[Saved data entries]
(* ===== verification/MicBlock.v ===== *)
(** * The block device thread of the MIC daemon: mic/mpssd/mpssd.c, lines 929-1284

    The backend file named in the configuration is opened, sized and mapped, the
    block device is added, and requests are served from the ring until a signal
    asks for another backend.  The ring is shared with the card: every read of it
    is a call.  The ring has [MIC_VRING_ENTRIES] descriptors and the iovec array
    [seg_max] elements; an index beyond is a [Crash]. *)

From S2P Require Import Prelude Posix Resources Mic MicRing.
Import Mic Ring.

Module Block.

Section Block.
Context `{MicAbi}.

Open Scope io_scope.

Definition hash_char := 35.
Definition newline := 10.
Definition equals_char := 61.

Definition mic_config_dir : list Z := B "/etc/sysconfig/mic".
Definition virtblk_backend : list Z := B "VIRTBLK_BACKEND".

(** ** The backend *)

(** "%03d". *)
Definition dec3 (n : Z) : list Z :=
  if n <? 0 then B "-" ++ replicate (2 - length (dec (- n))) 48 ++ dec (- n)
  else replicate (3 - length (dec n)) 48 ++ dec n.

Definition set_file f (m : mic_info) := let b := mic_virtblk m in
  set_virtblk (Virtblk (virtio_block_fd b) (block_dp b) f (backend b) (backend_addr b)
                 (backend_size b)) m.
Definition set_backend v (m : mic_info) := let b := mic_virtblk m in
  set_virtblk (Virtblk (virtio_block_fd b) (block_dp b) (backend_file b) v (backend_addr b)
                 (backend_size b)) m.
Definition set_addr v (m : mic_info) := let b := mic_virtblk m in
  set_virtblk (Virtblk (virtio_block_fd b) (block_dp b) (backend_file b) (backend b) v
                 (backend_size b)) m.
Definition set_size v (m : mic_info) := let b := mic_virtblk m in
  set_virtblk (Virtblk (virtio_block_fd b) (block_dp b) (backend_file b) (backend b)
                 (backend_addr b) v) m.

(** The text up to a character, and from it. *)
Fixpoint before_char (c : Z) (l : list Z) : list Z :=
  match l with
  | [] => []
  | x :: l' => if x =? c then [] else x :: before_char c l'
  end.
Fixpoint strchr (l : list Z) (c : Z) : option (list Z) :=
  match l with
  | [] => None
  | x :: l' => if x =? c then Some l else strchr l' c
  end.

Definition starts (p l : list Z) : bool := bool_decide (ztake (zlen p) l = p).

(** The line that starts with the key, without its newline. *)
Fixpoint find_line (fuel : nat) (config : Z) : io call world (option (list Z)) :=
  match fuel with
  | O => nofuel
  | S fuel' =>
      let* r := sys (Fgets config PATH_MAX) in
      if ret r =? 0 then io_ret None
      else
        let line := cstr (data r) in
        let line := if nth 0 line 0 =? hash_char then line else before_char newline line in
        if starts virtblk_backend line then io_ret (Some line) else find_line fuel' config
  end.

Definition set_backend_file (fuel : nat) : io call world bool :=
  let* w := get in
  let* config := sys (Fopen (snprintf PATH_MAX
    (mic_config_dir ++ B "/mpssd" ++ dec3 (id (mic w)) ++ B ".conf"))) in
  if ret config =? 0 then io_ret false
  else
    let* line := find_line fuel (ret config) in
    sys (Fclose (ret config)) ;;
    match line with
    | None => io_ret false
    | Some line =>
        match strchr line equals_char with
        | None => io_ret false
        | Some evv =>
            let* p := sys (Malloc (zlen evv + 1)) in
            modify (on_mic (set_file (Cptr (ret p) (tl evv)))) ;;
            if ret p =? 0 then io_ret false else io_ret true
        end
    end.

Definition SECTOR_SIZE := 512.

Definition set_backend_size : io call world bool :=
  let* w := get in
  let* r := sys (Lseek (backend (mic_virtblk (mic w))) 0 SEEK_END) in
  modify (on_mic (set_size (ret r))) ;;
  if ret r <? 0 then io_ret false
  else
    let cap := ret r / SECTOR_SIZE in
    let cap := if negb (ret r mod SECTOR_SIZE =? 0) then u64 (cap + 1) else cap in
    modify (fun w => World (mic w) cap) ;;
    io_ret true.

Definition error_free : io call world bool :=
  let* w := get in
  sys (Free (block (backend_file (mic_virtblk (mic w))))) ;; io_ret false.
Definition error_close : io call world bool :=
  let* w := get in
  sys (Close (backend (mic_virtblk (mic w)))) ;; error_free.

Definition open_backend (fuel : nat) : io call world bool :=
  let* ok := set_backend_file fuel in
  if negb ok then io_ret false
  else
    let* w := get in
    let* f := sys (Open (text (backend_file (mic_virtblk (mic w)))) O_RDWR) in
    modify (on_mic (set_backend (ret f))) ;;
    if ret f <? 0 then error_free
    else
      let* sized := set_backend_size in
      if negb sized then error_close
      else
        let* w := get in
        let* a := sys (Mmap (backend_size (mic_virtblk (mic w))) (ret f)) in
        modify (on_mic (set_addr (ret a))) ;;
        if ret a =? MAP_FAILED then error_close else io_ret true.

Definition close_backend : io call world unit :=
  let* w := get in
  let b := mic_virtblk (mic w) in
  sys (Munmap (backend_addr b) (backend_size b)) ;;
  sys (Close (backend b)) ;;
  sys (Free (block (backend_file b))) ;;
  io_ret tt.

(** ** The device *)

(** [blk_config_addr] is where the linker put the static page. *)
Definition start_virtblk (blk_config_addr : Z) : io call world bool :=
  if negb (blk_config_addr mod 8 =? 0) then io_ret false
  else
    add_virtio_device (dd virtblk_dev_page) ;;
    let* w := get in
    let* va := init_vr (virtio_block_fd (mic_virtblk (mic w))) VIRTIO_ID_BLOCK false
                 (num_vq (dd virtblk_dev_page)) in
    if va =? MAP_FAILED then io_ret false else io_ret true.
(* ===== verification/MicControl.v ===== *)
(** * The control scripts of the MIC stack: mic/mpssd/micctrl and mic/mpssd/mpss

    [micctrl] writes the state files of the cards; the service script [mpss] loads the
    modules, starts the daemon, boots the cards through [micctrl] and waits for them to
    answer, and takes all of it down again.  A shell command is a call whose answer has
    the exit status and what it wrote to its output.  The theorems follow the scripts
    through the cards, and tie the address [mpss] pings to the command line the daemon
    gave the card. *)

From S2P Require Import Prelude Posix CArray Output Mic MicDaemon.
Import Mic Daemon.

Module Control.

Open Scope Z_scope.

Inductive call : Type :=
| Echo (text : list Z)                        (* echo, to the terminal *)
| IsDir (path : list Z)                       (* test -d *)
| IsExec (path : list Z)                      (* test -x *)
| Cat (path : list Z)
| Put (path text : list Z)                    (* echo text > path *)
| Sleep (n : Z)
| Ps                                          (* the commands of ps -e, a line each *)
| Modprobe (remove : bool) (modules : list (list Z))
| Run (exec : list Z)
| Ping (address : list Z)
| Killall (prog : list Z)
| Success | Failure.                          (* of /etc/init.d/functions *)

(** ** Shell text *)

(** A command substitution drops the newlines at the end. *)
Fixpoint drop_newlines (l : list Z) : list Z := match l with c :: r => if c =? 10 then drop_newlines r else l | [] => [] end.
Definition subst (l : list Z) : list Z := reverse (drop_newlines (reverse l)).
(** C4: in every state the driver can reach from a good initial one, by any
    interleaving of ioctls and queue operations, the stored format is the one its
    input, standard and timings call for, its image size is two bytes a pixel
    without overflow, and every buffer the framework holds is big enough for it:
    [buffer_prepare] accepts it with that payload. *)
Theorem reachable_format w0 w :
  skel_ok w0 -> star step w0 w ->
  let f := format (sk w) in
  f = skeleton_fill_pix_format (sk w) f /\
  sizeimage f = 2 * width f * height f /\
  forall i size, planes w !! i = Some size ->
    buffer_prepare size (sk w) = (0, Some (2 * width f * height f)).
Proof.
  intros H0 Hs. assert (skel_ok w) as Hok by (eapply (star_inv _ skel_ok); [|exact Hs|exact H0]; eauto using step_ok).
  cbn zeta. destruct (sizeimage_eq w Hok) as [Hsz _]. split; [apply Hok|]. split; [done|].
  intros i size Hi. unfold buffer_prepare.
  pose proof (ok_planes _ Hok) as Hp. rewrite Forall_lookup in Hp. specialize (Hp _ _ Hi).
  replace (size <? sizeimage (format (sk w))) with false by lia. by rewrite Hsz.
Qed.

(** While buffers are allocated none of the ioctls that could change the format
    changes anything: each of them leaves the driver's state as it was and reports
    an error unless the call asked for what is already set. *)
Theorem busy_keeps_state s pix x t i :
  (let '(ret, s', _) := skeleton_s_fmt_vid_cap true pix s in s' = s /\ ret < 0) /\
  (let (ret, s') := skeleton_s_std true x s in s' = s /\ (ret = 0 -> x = std s)) /\
  (let '(ret, s', _) := skeleton_s_dv_timings true t s in
     s' = s /\ (ret = 0 -> exists t', v4l2_match_dv_timings t' (timings s) = true)) /\
  (let (ret, s') := skeleton_s_input true i s in s' = s /\ ret < 0).
Proof.
  split_and!.
  - unfold skeleton_s_fmt_vid_cap, skeleton_try_fmt_vid_cap. by destruct (negb _).
  - unfold skeleton_s_std. repeat case_match; simplify_eq; split; try done; unfold ENODATA, EBUSY; lia.
  - unfold skeleton_s_dv_timings. repeat case_match; simplify_eq; split; try done; by eauto.
  - unfold skeleton_s_input. by destruct (1 <? i).
Qed.
(* ===== verification/V4l2Ioctl.v ===== *)
(** * The ioctl table of the V4L2 skeleton driver: video4linux/v4l2-pci-skeleton.c

    [skel_ioctl_ops] sends every ioctl the driver serves itself to its handler.  The
    theorem is the contract an application relies on: questions change nothing,
    failures change nothing, and what was set is what is read back. *)

From S2P Require Import Prelude Posix Resources V4l2Skeleton.

Module Ioctl.
Import Skel.

Open Scope Z_scope.

(** The ioctls that reach the driver, with what the application passes. *)
Inductive request : Type :=
| querycap
| try_fmt_vid_cap (pix : pix_format)
| s_fmt_vid_cap (pix : pix_format)
| g_fmt_vid_cap
| enum_fmt_vid_cap (index : Z)
| g_std
| s_std (std : Z)
| querystd (std : Z)
| s_dv_timings (t : dv_timings)
| g_dv_timings
| enum_dv_timings (index : Z)
| query_dv_timings (t : dv_timings)
| dv_timings_cap
| enum_input (index : Z)
| g_input
| s_input (i : Z)
| s_ctrl (id : Z).

(** What is copied back. *)
Inductive answer : Type :=
| Nothing
| Caps (c : capability)
| Fmt (pix : pix_format)
| Desc (d : fmtdesc)
| Std (s : Z)
| Dv (t : dv_timings)
| DvCap (c : timings_cap)
| InputIs (i : Z)
| InputInfo (i : v4l2_input).

Definition some {A} (f : A -> answer) (o : option A) : answer := match o with Some a => f a | None => Nothing end.

Section Table.
Context `{VideoCore} (modname pci_name : string).

Definition skel_ioctl_ops (busy : bool) (r : request) (skel : skeleton) : Z * skeleton * answer :=
  match r with
  | querycap => let (ret, c) := skeleton_querycap modname pci_name in (ret, skel, Caps c)
  | try_fmt_vid_cap pix => let (ret, p) := skeleton_try_fmt_vid_cap pix skel in (ret, skel, Fmt p)
  | s_fmt_vid_cap pix => let '(ret, s, p) := skeleton_s_fmt_vid_cap busy pix skel in (ret, s, Fmt p)
  | g_fmt_vid_cap => let (ret, p) := skeleton_g_fmt_vid_cap skel in (ret, skel, Fmt p)
  | enum_fmt_vid_cap i => let (ret, d) := skeleton_enum_fmt_vid_cap i in (ret, skel, some Desc d)
  | g_std => let (ret, x) := skeleton_g_std skel in (ret, skel, some Std x)
  | s_std x => let (ret, s) := skeleton_s_std busy x skel in (ret, s, Nothing)
  | querystd x => let (ret, y) := skeleton_querystd x skel in (ret, skel, Std y)
  | s_dv_timings t => let '(ret, s, t') := skeleton_s_dv_timings busy t skel in (ret, s, Dv t')
  | g_dv_timings => let (ret, t) := skeleton_g_dv_timings skel in (ret, skel, some Dv t)
  | enum_dv_timings i => let (ret, t) := skeleton_enum_dv_timings i skel in (ret, skel, some Dv t)
  | query_dv_timings t => let (ret, t') := skeleton_query_dv_timings t skel in (ret, skel, Dv t')
  | dv_timings_cap => let (ret, c) := skeleton_dv_timings_cap skel in (ret, skel, some DvCap c)
  | enum_input i => let (ret, x) := skeleton_enum_input i in (ret, skel, some InputInfo x)
  | g_input => let (ret, i) := skeleton_g_input skel in (ret, skel, InputIs i)
  | s_input i => let (ret, s) := skeleton_s_input busy i skel in (ret, s, Nothing)
  | s_ctrl id => (skeleton_s_ctrl id, skel, Nothing)
  end.

Definition sets (r : request) : bool :=
  match r with s_fmt_vid_cap _ | s_std _ | s_dv_timings _ | s_input _ => true | _ => false end.

(** What a later question answers to the setting that [r] made in state [s]. *)
Definition read_back (busy : bool) (r : request) (ans : answer) (s : skeleton) : Prop :=
  match r with
  | s_fmt_vid_cap _ =>
      skel_ioctl_ops busy g_fmt_vid_cap s = (0, s, ans) /\
      match ans with Fmt p => skel_ioctl_ops busy (try_fmt_vid_cap p) s = (0, s, ans) | _ => False end
  | s_std x => skel_ioctl_ops busy g_std s = (0, s, Std x)
  | s_dv_timings _ =>
      match ans with
      | Dv t => exists t', skel_ioctl_ops busy g_dv_timings s = (0, s, Dv t') /\ (t' = t \/ v4l2_match_dv_timings t t' = true)
      | _ => False
      end
  | s_input i =>
      skel_ioctl_ops busy g_input s = (0, s, InputIs i) /\
      exists info, skel_ioctl_ops busy (enum_input i) s = (0, s, InputInfo info) /\
        (truthy (in_std info) = true <-> exists x, skel_ioctl_ops busy g_std s = (0, s, Std x)) /\
        (in_capabilities info = V4L2_IN_CAP_DV_TIMINGS <-> exists t, skel_ioctl_ops busy g_dv_timings s = (0, s, Dv t))
  | _ => True
  end.

(** The ioctls of the other input. *)
Definition wrong_input (r : request) (s : skeleton) : bool :=
  match r with
  | g_std | s_std _ | querystd _ => truthy (input s)
  | s_dv_timings _ | g_dv_timings | enum_dv_timings _ | query_dv_timings _ | dv_timings_cap => input s =? 0
  | _ => false
  end.

(** The format is the one the settings call for. *)
Definition consistent (s : skeleton) : Prop := format s = skeleton_fill_pix_format s (format s).

Lemma fill_set_format p s pix : skeleton_fill_pix_format (set_format p s) pix = skeleton_fill_pix_format s pix.
Proof. by apply fill_ext. Qed.

Lemma refilled s : consistent (set_format (skeleton_fill_pix_format s (format s)) s).
Proof. unfold consistent. cbn. by rewrite fill_set_format, fill_idem. Qed.

(** Every ioctl but the four settings: the state stays, errors are negative, and the ioctls of the other input get ENODATA. *)
Lemma question_keeps busy r s ret s' ans : skel_ioctl_ops busy r s = (ret, s', ans) -> sets r = false ->
  s' = s /\ ret <= 0 /\ (wrong_input r s = true -> ret = - ENODATA).
Proof.
  intros E Hr.
  destruct r; cbn in E, Hr |- *; try done; unfold skeleton_try_fmt_vid_cap, skeleton_enum_fmt_vid_cap, skeleton_g_std,
    skeleton_querystd, skeleton_g_dv_timings, skeleton_enum_dv_timings, skeleton_query_dv_timings, skeleton_dv_timings_cap,
    skeleton_enum_input, skeleton_s_ctrl, truthy in *; repeat case_match; simplify_eq; done.
Qed.

Lemma s_fmt_contract busy pix s ret s' p : skeleton_s_fmt_vid_cap busy pix s = (ret, s', p) -> consistent s ->
  ret <= 0 /\ (ret < 0 \/ busy = true -> s' = s) /\ consistent s' /\
  (ret = 0 -> format s' = p /\ skeleton_try_fmt_vid_cap p s' = (0, p)).
Proof.
  unfold skeleton_s_fmt_vid_cap, skeleton_try_fmt_vid_cap. intros E Hc.
  destruct (pixelformat pix =? V4L2_PIX_FMT_YUYV); cbn in E; [|change (truthy (- EINVAL)) with true in E; cbn in E; by simplify_eq; split_and!].
  destruct busy; simplify_eq; [by split_and!|].
  assert (skeleton_fill_pix_format (set_format (skeleton_fill_pix_format s pix) s) (skeleton_fill_pix_format s pix) =
    skeleton_fill_pix_format s pix) as Ef by (by rewrite fill_set_format, fill_idem).
  split_and!; [done|by intros [|]|by unfold consistent; cbn; rewrite Ef|].
  intros _. split; [done|]. rewrite Ef.
  by replace (pixelformat (skeleton_fill_pix_format s pix)) with V4L2_PIX_FMT_YUYV
    by (unfold skeleton_fill_pix_format; by repeat case_match; simplify_eq).
Qed.

Lemma s_std_contract busy x s ret s' : skeleton_s_std busy x s = (ret, s') -> consistent s ->
  ret <= 0 /\ (ret < 0 \/ busy = true -> s' = s) /\ consistent s' /\ (input s <> 0 -> ret = - ENODATA) /\
  (ret = 0 -> skeleton_g_std s' = (0, Some x)).
Proof.
  unfold skeleton_s_std, skeleton_g_std, truthy. intros E Hc. destruct (Z.eqb_spec (input s) 0) as [Ei|]; cbn in E; [|by simplify_eq; split_and!].
  destruct (Z.eqb_spec x (std s)); [simplify_eq; by rewrite Ei|]. destruct busy; simplify_eq; [by split_and!|].
  split_and!; [done|by intros [|]|apply (refilled (set_std _ _))|done|]. intros _. cbn. by rewrite Ei.
Qed.

Lemma s_dv_timings_contract busy t s ret s' t' : skeleton_s_dv_timings busy t s = (ret, s', t') -> consistent s ->
  ret <= 0 /\ (ret < 0 \/ busy = true -> s' = s) /\ consistent s' /\ (input s = 0 -> ret = - ENODATA) /\
  (ret = 0 -> exists t0, skeleton_g_dv_timings s' = (0, Some t0) /\ (t0 = t' \/ v4l2_match_dv_timings t' t0 = true)).
Proof.
  unfold skeleton_s_dv_timings, skeleton_g_dv_timings. intros E Hc. destruct (Z.eqb_spec (input s) 0) as [|Ei]; [by simplify_eq|].
  pose proof (proj2 (Z.eqb_neq _ _) Ei) as Ef. destruct (v4l2_valid_dv_timings _ _); cbn in E; [|by simplify_eq; split_and!].
  destruct (v4l2_find_dv_timings_cap _ _) as [t1|]; [|by simplify_eq; split_and!].
  destruct (v4l2_match_dv_timings t1 _) eqn:Em; [simplify_eq; rewrite Ef; by split_and!; eauto|].
  destruct busy; simplify_eq; [by split_and!|].
  split_and!; [done|by intros [|]|apply (refilled (set_timings _ _))|done|]. intros _. cbn. rewrite Ef. by eauto.
Qed.

Lemma s_input_contract busy i s ret s' : 0 <= i -> skeleton_s_input busy i s = (ret, s') -> consistent s ->
  ret <= 0 /\ (ret < 0 \/ busy = true -> s' = s) /\ consistent s' /\ (ret = 0 -> input s' = i /\ (i = 0 \/ i = 1)).
Proof.
  unfold skeleton_s_input. intros Hi E Hc. destruct (Z.ltb_spec 1 i); [by simplify_eq|].
  destruct busy; simplify_eq; [by split_and!|].
  split_and!; [done|by intros [|]|apply (refilled (set_input _ _ _))|]. intros _. cbn. split; [done|lia].
Qed.

(** The input is enumerated as the ioctls then treat it. *)
Lemma input_read_back busy s i : input s = i -> i = 0 \/ i = 1 -> read_back busy (s_input i) Nothing s.
Proof.
  intros Ei Hi. cbn. rewrite Ei. split; [done|]. unfold skeleton_enum_input, skeleton_g_std, skeleton_g_dv_timings. rewrite Ei.
  destruct Hi as [-> | ->]; cbn; eexists; (split; [done|]); cbn; split; (split; [|by intros []]); intros; try done; by eexists.
Qed.

(** C14: Whatever ioctl the application makes, it returns 0 or an error.  A question, a failed call and any call while buffers are
    allocated leave the driver as it was, and the format stays the one the settings call for.  An ioctl of the other input is
    refused with ENODATA.  A setting that was accepted is what the questions answer afterwards: the format got is the one returned,
    and is accepted by TRY_FMT unchanged; the standard is the one set; the timings are those returned or match them; the input is
    the one set, and standards or timings are available exactly as it was enumerated. *)
Theorem ioctl_contract busy r s ret s' ans : skel_ioctl_ops busy r s = (ret, s', ans) -> consistent s ->
  (forall i, r = s_input i -> 0 <= i) ->
  ret <= 0 /\
  (sets r = false \/ ret < 0 \/ busy = true -> s' = s) /\
  consistent s' /\
  (wrong_input r s = true -> ret = - ENODATA) /\
  (ret = 0 -> read_back busy r ans s').
Proof.
  intros E Hc Hu. destruct (sets r) eqn:Hr; cycle 1.
  { destruct (question_keeps _ _ _ _ _ _ E Hr) as (-> & ? & ?). split_and!; [done..|]. by destruct r. }
  destruct r; try done; cbn in E.
  - destruct (skeleton_s_fmt_vid_cap _ _ _) as [[??] p] eqn:Es. simplify_eq.
    destruct (s_fmt_contract _ _ _ _ _ _ Es Hc) as (? & Hk & ? & Hb). split_and!; [done|intros [? | ?]; [done|by apply Hk]|done..|].
    intros Hz. cbn. destruct (Hb Hz) as [-> ->]. done.
  - destruct (skeleton_s_std _ _ _) eqn:Es. simplify_eq. destruct (s_std_contract _ _ _ _ _ Es Hc) as (? & Hk & ? & Hw & Hb).
    split_and!; [done|intros [? | ?]; [done|by apply Hk]|done| |]; cbn; unfold truthy.
    + destruct (Z.eqb_spec (input s) 0); cbn; [done|]. intros _. by apply Hw.
    + intros Hz. by rewrite (Hb Hz).
  - destruct (skeleton_s_dv_timings _ _ _) as [[??] t'] eqn:Es. simplify_eq.
    destruct (s_dv_timings_contract _ _ _ _ _ _ Es Hc) as (? & Hk & ? & Hw & Hb).
    split_and!; [done|intros [? | ?]; [done|by apply Hk]|done|by intros ?%Z.eqb_eq; apply Hw|].
    intros Hz. cbn. destruct (Hb Hz) as (t0 & -> & Ht). by exists t0.
  - destruct (skeleton_s_input _ _ _) eqn:Es. simplify_eq.
    destruct (s_input_contract _ _ _ _ _ (Hu i eq_refl) Es Hc) as (? & Hk & ? & Hb).
    split_and!; [done|intros [? | ?]; [done|by apply Hk]|done..|]. intros Hz. destruct (Hb Hz). by apply input_read_back.
Qed.

End Table.

#[local] Existing Instance sample_core.

(** 1080i accepted on HDMI and read back, the standard refused there, and the input kept while buffers are allocated. *)
Lemma ioctl_contract_witness :
  (exists t, skel_ioctl_ops "skel" "0000:01" false g_dv_timings hd1080i = (0, hd1080i, Dv t) /\
     (t = Timings 1920 1080 true 0 \/ v4l2_match_dv_timings (Timings 1920 1080 true 0) t = true)) /\
  (skel_ioctl_ops "skel" "0000:01" false (s_std 1) hdmi).1.1 = - ENODATA /\
  (skel_ioctl_ops "skel" "0000:01" true (s_input 1) probed).1.2 = probed.
Proof.
  assert (consistent hdmi) as Hc by (by vm_compute).
  split_and!.
  - exact (proj2 (proj2 (proj2 (proj2 (ioctl_contract "skel" "0000:01" false (s_dv_timings (Timings 1920 1080 true 0)) hdmi 0 hd1080i
      (Dv (Timings 1920 1080 true 0)) eq_refl Hc ltac:(done))))) eq_refl).
  - exact (proj1 (proj2 (proj2 (proj2 (ioctl_contract "skel" "0000:01" false (s_std 1) hdmi _ hdmi
      Nothing eq_refl Hc ltac:(done))))) eq_refl).
  - refine (proj1 (proj2 (ioctl_contract "skel" "0000:01" true (s_input 1) probed (- EBUSY) _ Nothing eq_refl _ _)) _);
      [by vm_compute|intros i Ei; injection Ei as <-; lia|by right; right].
Defined.

End Ioctl.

* **Problem details**:
Going back over the entries above, copy word for word every line from the one that has "skel, Std y)" on through the one that has "(truthy (in_std info)".

* **Answer to the problem**:
  | querystd x => let (ret, y) := skeleton_querystd x skel in (ret, skel, Std y)
  | s_dv_timings t => let '(ret, s, t') := skeleton_s_dv_timings busy t skel in (ret, s, Dv t')
  | g_dv_timings => let (ret, t) := skeleton_g_dv_timings skel in (ret, skel, some Dv t)
  | enum_dv_timings i => let (ret, t) := skeleton_enum_dv_timings i skel in (ret, skel, some Dv t)
  | query_dv_timings t => let (ret, t') := skeleton_query_dv_timings t skel in (ret, skel, Dv t')
  | dv_timings_cap => let (ret, c) := skeleton_dv_timings_cap skel in (ret, skel, some DvCap c)
  | enum_input i => let (ret, x) := skeleton_enum_input i in (ret, skel, some InputInfo x)
  | g_input => let (ret, i) := skeleton_g_input skel in (ret, skel, InputIs i)
  | s_input i => let (ret, s) := skeleton_s_input busy i skel in (ret, s, Nothing)
  | s_ctrl id => (skeleton_s_ctrl id, skel, Nothing)
  end.

Definition sets (r : request) : bool :=
  match r with s_fmt_vid_cap _ | s_std _ | s_dv_timings _ | s_input _ => true | _ => false end.

(** What a later question answers to the setting that [r] made in state [s]. *)
Definition read_back (busy : bool) (r : request) (ans : answer) (s : skeleton) : Prop :=
  match r with
  | s_fmt_vid_cap _ =>
      skel_ioctl_ops busy g_fmt_vid_cap s = (0, s, ans) /\
      match ans with Fmt p => skel_ioctl_ops busy (try_fmt_vid_cap p) s = (0, s, ans) | _ => False end
  | s_std x => skel_ioctl_ops busy g_std s = (0, s, Std x)
  | s_dv_timings _ =>
      match ans with
      | Dv t => exists t', skel_ioctl_ops busy g_dv_timings s = (0, s, Dv t') /\ (t' = t \/ v4l2_match_dv_timings t t' = true)
      | _ => False
      end
  | s_input i =>
      skel_ioctl_ops busy g_input s = (0, s, InputIs i) /\
      exists info, skel_ioctl_ops busy (enum_input i) s = (0, s, InputInfo info) /\
        (truthy (in_std info) = true <-> exists x, skel_ioctl_ops busy g_std s = (0, s, Std x)) /\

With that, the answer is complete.